## Work instructions:
Each record must be repeated exactly. None may be dropped.

[Saved entries]
(* ===== verification/IpOut.v ===== *)
(** * Sending datagrams: [ip_frag_out], [ipv4_out] of [net/ipv4.c] *)
From S2P Require Import Prelude Errors PacketIO Nettool ListH Ipaddr Pktbuf PktbufOps PktbufCursor PktbufSpec PktMem IpState Route Netif.

(** Network order, both ways: every one of the three words is swapped. *)
Definition iphdr_htons (h : Ipv4_hdr) : Ipv4_hdr :=
  set_frag_all (x_ntohs (frag_all h))
    (set_ih_id (x_htons (ih_id h)) (set_ih_total_len (x_htons (ih_total_len h)) h)).
Definition iphdr_ntohs (h : Ipv4_hdr) : Ipv4_hdr :=
  set_frag_all (x_ntohs (frag_all h))
    (set_ih_id (x_ntohs (ih_id h)) (set_ih_total_len (x_ntohs (ih_total_len h)) h)).

(** The fields of a new header, in the order both senders assign them; a null or
    unset source is the interface's address. *)
Definition fill_ip_header (total id protocol : Z) (dest : Ipaddr) (src : option Ipaddr) (v : Netif)
    (h : Ipv4_hdr) : Ipv4_hdr :=
  set_ih_dest dest
    (set_ih_src (match src with
                 | Some s => if ipaddr_is_any s then if_ipaddr v else s
                 | None => if_ipaddr v
                 end)
    (set_ih_checksum 0 (set_ih_protocol protocol (set_ih_ttl NET_IP_DEF_TTL
    (set_frag_all 0 (set_ih_id id (set_ih_total_len (u16 total)
    (set_header_size SIZEOF_IPV4_HDR (set_ih_version NET_VERSION_IPV4
    (set_shdr_all 0 h)))))))))).

Section out.
Context {E : Type} `{IE : !IpEnv E} `{K : !Kmalloc}.

(** What of [total] bytes the next fragment takes. *)
Definition frag_cut (mtu total : Z) : Z :=
  let room := u64 (mtu - SIZEOF_IPV4_HDR) in
  let cur_size := if room <? total then room else total in
  if cur_size <? total then Z.land cur_size (u64 (Z.lnot 7)) else cur_size.

(** Header order, checksum, and on to the interface. *)
Definition finish_header (b : Z) (pkt : bptr) : Ip E unit :=
  h ← on_pk (ip_load pkt);
  c ← on_pk (pktbuf_checksum16 b (ipv4_hdr_size h) 0 true);
  on_pk (ip_upd pkt (set_ih_checksum c)).

(** One round of the loop of [ip_frag_out]: [total] bytes are left, [offset] are
    sent; an error leaves the function. *)
Definition send_frag (protocol : Z) (dest : Ipaddr) (src : option Ipaddr) (b : Z) (next : Ipaddr)
    (n : Z) (total offset : Z) : Ip E ((Z * Z) + Z) :=
  v ← get_netif n;
  let cur_size := frag_cut (if_mtu v) total in
  dest_buf ← on_pk (pktbuf_alloc (u64 (cur_size + SIZEOF_IPV4_HDR)));
  assert_ (negb (dest_buf =? 0));;
  pkt ← pkt_ptr dest_buf;
  db ← on_pk (get_buf dest_buf);
  id ← gets i_packet_id;
  on_pk (ip_upd pkt (fill_ip_header (total_size db) id protocol dest src v));;
  on_pk (ip_upd pkt (set_ih_offset (Z.land (Z.shiftr offset 3) 8191)));;
  on_pk (ip_upd pkt (set_ih_more (cur_size <? total)));;
  on_pk (pktbuf_seek dest_buf SIZEOF_IPV4_HDR);;
  ret ← on_pk (pktbuf_copy dest_buf b cur_size);
  if ret <? 0 then on_pk (pktbuf_free dest_buf);; mret (inr ret) else
  on_pk (ip_upd pkt iphdr_htons);;
  on_pk (pktbuf_seek dest_buf 0);;
  finish_header dest_buf pkt;;
  ret ← netif_out n next dest_buf;
  if ret <? 0 then on_pk (pktbuf_free dest_buf);; mret (inr ret) else
  mret (inl (u64 (total - cur_size), u64 (offset + cur_size))).

(** Every round takes at least one byte when the MTU leaves room for eight. *)
Definition ip_frag_out (protocol : Z) (dest : Ipaddr) (src : option Ipaddr) (b : Z) (next : Ipaddr)
    (n : Z) : Ip E Z :=
  on_pk (pktbuf_reset_acc b);;
  v ← on_pk (get_buf b);
  r ← loop (S (Z.to_nat (total_size v))) (λ '(total, offset),
    if total =? 0 then mret (inr None) else
    r ← send_frag protocol dest src b next n total offset;
    match r with
    | inl l => mret (inl l)
    | inr ret => mret (inr (Some ret))
    end) (total_size v, 0);
  match r with
  | Some ret => mret ret
  | None =>
      id ← gets i_packet_id;
      modify (set_i_packet_id (u16 (id + 1)));;
      on_pk (pktbuf_free b);;
      mret NET_OK
  end.

Definition ipv4_out (protocol : Z) (dest : Ipaddr) (src : option Ipaddr) (b : Z) : Ip E Z :=
  r ← rt_find dest;
  if r =? 0 then mret (- E_NET_MATCH) else
  rt ← get_route r;
  let next_hop := if ipaddr_is_any (re_next_hop rt) then dest else re_next_hop rt in
  let n := re_netif rt in
  v ← get_netif n;
  pb ← on_pk (get_buf b);
  if negb (if_mtu v =? 0) && (if_mtu v <? u64 (total_size pb + SIZEOF_IPV4_HDR)) then
    ret ← ip_frag_out protocol dest src b next_hop n;
    mret (if ret <? 0 then ret else NET_OK)
  else
  ret ← on_pk (pktbuf_add_header b SIZEOF_IPV4_HDR true);
  if ret <? 0 then mret (- E_NET_SIZE) else
  pkt ← pkt_ptr b;
  pb ← on_pk (get_buf b);
  id ← gets i_packet_id;
  modify (set_i_packet_id (u16 (id + 1)));;
  on_pk (ip_upd pkt (fill_ip_header (total_size pb) id protocol dest src v));;
  on_pk (ip_upd pkt iphdr_htons);;
  on_pk (pktbuf_reset_acc b);;
  finish_header b pkt;;
  ret ← netif_out n next_hop b;
  mret (if ret <? 0 then ret else NET_OK).
End out.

## Solution for this exercise:
(* ===== verification/IpOut.v ===== *)
(** * Sending datagrams: [ip_frag_out], [ipv4_out] of [net/ipv4.c] *)
From S2P Require Import Prelude Errors PacketIO Nettool ListH Ipaddr Pktbuf PktbufOps PktbufCursor PktbufSpec PktMem IpState Route Netif.

(** Network order, both ways: every one of the three words is swapped. *)
Definition iphdr_htons (h : Ipv4_hdr) : Ipv4_hdr :=
  set_frag_all (x_ntohs (frag_all h))
    (set_ih_id (x_htons (ih_id h)) (set_ih_total_len (x_htons (ih_total_len h)) h)).
Definition iphdr_ntohs (h : Ipv4_hdr) : Ipv4_hdr :=
  set_frag_all (x_ntohs (frag_all h))
    (set_ih_id (x_ntohs (ih_id h)) (set_ih_total_len (x_ntohs (ih_total_len h)) h)).

(** The fields of a new header, in the order both senders assign them; a null or
    unset source is the interface's address. *)
Definition fill_ip_header (total id protocol : Z) (dest : Ipaddr) (src : option Ipaddr) (v : Netif)
    (h : Ipv4_hdr) : Ipv4_hdr :=
  set_ih_dest dest
    (set_ih_src (match src with
                 | Some s => if ipaddr_is_any s then if_ipaddr v else s
                 | None => if_ipaddr v
                 end)
    (set_ih_checksum 0 (set_ih_protocol protocol (set_ih_ttl NET_IP_DEF_TTL
    (set_frag_all 0 (set_ih_id id (set_ih_total_len (u16 total)
    (set_header_size SIZEOF_IPV4_HDR (set_ih_version NET_VERSION_IPV4
    (set_shdr_all 0 h)))))))))).

Section out.
Context {E : Type} `{IE : !IpEnv E} `{K : !Kmalloc}.

(** What of [total] bytes the next fragment takes. *)
Definition frag_cut (mtu total : Z) : Z :=
  let room := u64 (mtu - SIZEOF_IPV4_HDR) in
  let cur_size := if room <? total then room else total in
  if cur_size <? total then Z.land cur_size (u64 (Z.lnot 7)) else cur_size.

(** Header order, checksum, and on to the interface. *)
Definition finish_header (b : Z) (pkt : bptr) : Ip E unit :=
  h ← on_pk (ip_load pkt);
  c ← on_pk (pktbuf_checksum16 b (ipv4_hdr_size h) 0 true);
  on_pk (ip_upd pkt (set_ih_checksum c)).

(** One round of the loop of [ip_frag_out]: [total] bytes are left, [offset] are
    sent; an error leaves the function. *)
Definition send_frag (protocol : Z) (dest : Ipaddr) (src : option Ipaddr) (b : Z) (next : Ipaddr)
    (n : Z) (total offset : Z) : Ip E ((Z * Z) + Z) :=
  v ← get_netif n;
  let cur_size := frag_cut (if_mtu v) total in
  dest_buf ← on_pk (pktbuf_alloc (u64 (cur_size + SIZEOF_IPV4_HDR)));
  assert_ (negb (dest_buf =? 0));;
  pkt ← pkt_ptr dest_buf;
  db ← on_pk (get_buf dest_buf);
  id ← gets i_packet_id;
  on_pk (ip_upd pkt (fill_ip_header (total_size db) id protocol dest src v));;
  on_pk (ip_upd pkt (set_ih_offset (Z.land (Z.shiftr offset 3) 8191)));;
  on_pk (ip_upd pkt (set_ih_more (cur_size <? total)));;
  on_pk (pktbuf_seek dest_buf SIZEOF_IPV4_HDR);;
  ret ← on_pk (pktbuf_copy dest_buf b cur_size);
  if ret <? 0 then on_pk (pktbuf_free dest_buf);; mret (inr ret) else
  on_pk (ip_upd pkt iphdr_htons);;
  on_pk (pktbuf_seek dest_buf 0);;
  finish_header dest_buf pkt;;
  ret ← netif_out n next dest_buf;
  if ret <? 0 then on_pk (pktbuf_free dest_buf);; mret (inr ret) else
  mret (inl (u64 (total - cur_size), u64 (offset + cur_size))).

(** Every round takes at least one byte when the MTU leaves room for eight. *)
Definition ip_frag_out (protocol : Z) (dest : Ipaddr) (src : option Ipaddr) (b : Z) (next : Ipaddr)
    (n : Z) : Ip E Z :=
  on_pk (pktbuf_reset_acc b);;
  v ← on_pk (get_buf b);
  r ← loop (S (Z.to_nat (total_size v))) (λ '(total, offset),
    if total =? 0 then mret (inr None) else
    r ← send_frag protocol dest src b next n total offset;
    match r with
    | inl l => mret (inl l)
    | inr ret => mret (inr (Some ret))
    end) (total_size v, 0);
  match r with
  | Some ret => mret ret
  | None =>
      id ← gets i_packet_id;
      modify (set_i_packet_id (u16 (id + 1)));;
      on_pk (pktbuf_free b);;
      mret NET_OK
  end.

Definition ipv4_out (protocol : Z) (dest : Ipaddr) (src : option Ipaddr) (b : Z) : Ip E Z :=
  r ← rt_find dest;
  if r =? 0 then mret (- E_NET_MATCH) else
  rt ← get_route r;
  let next_hop := if ipaddr_is_any (re_next_hop rt) then dest else re_next_hop rt in
  let n := re_netif rt in
  v ← get_netif n;
  pb ← on_pk (get_buf b);
  if negb (if_mtu v =? 0) && (if_mtu v <? u64 (total_size pb + SIZEOF_IPV4_HDR)) then
    ret ← ip_frag_out protocol dest src b next_hop n;
    mret (if ret <? 0 then ret else NET_OK)
  else
  ret ← on_pk (pktbuf_add_header b SIZEOF_IPV4_HDR true);
  if ret <? 0 then mret (- E_NET_SIZE) else
  pkt ← pkt_ptr b;
  pb ← on_pk (get_buf b);
  id ← gets i_packet_id;
  modify (set_i_packet_id (u16 (id + 1)));;
  on_pk (ip_upd pkt (fill_ip_header (total_size pb) id protocol dest src v));;
  on_pk (ip_upd pkt iphdr_htons);;
  on_pk (pktbuf_reset_acc b);;
  finish_header b pkt;;
  ret ← netif_out n next_hop b;
  mret (if ret <? 0 then ret else NET_OK).
End out.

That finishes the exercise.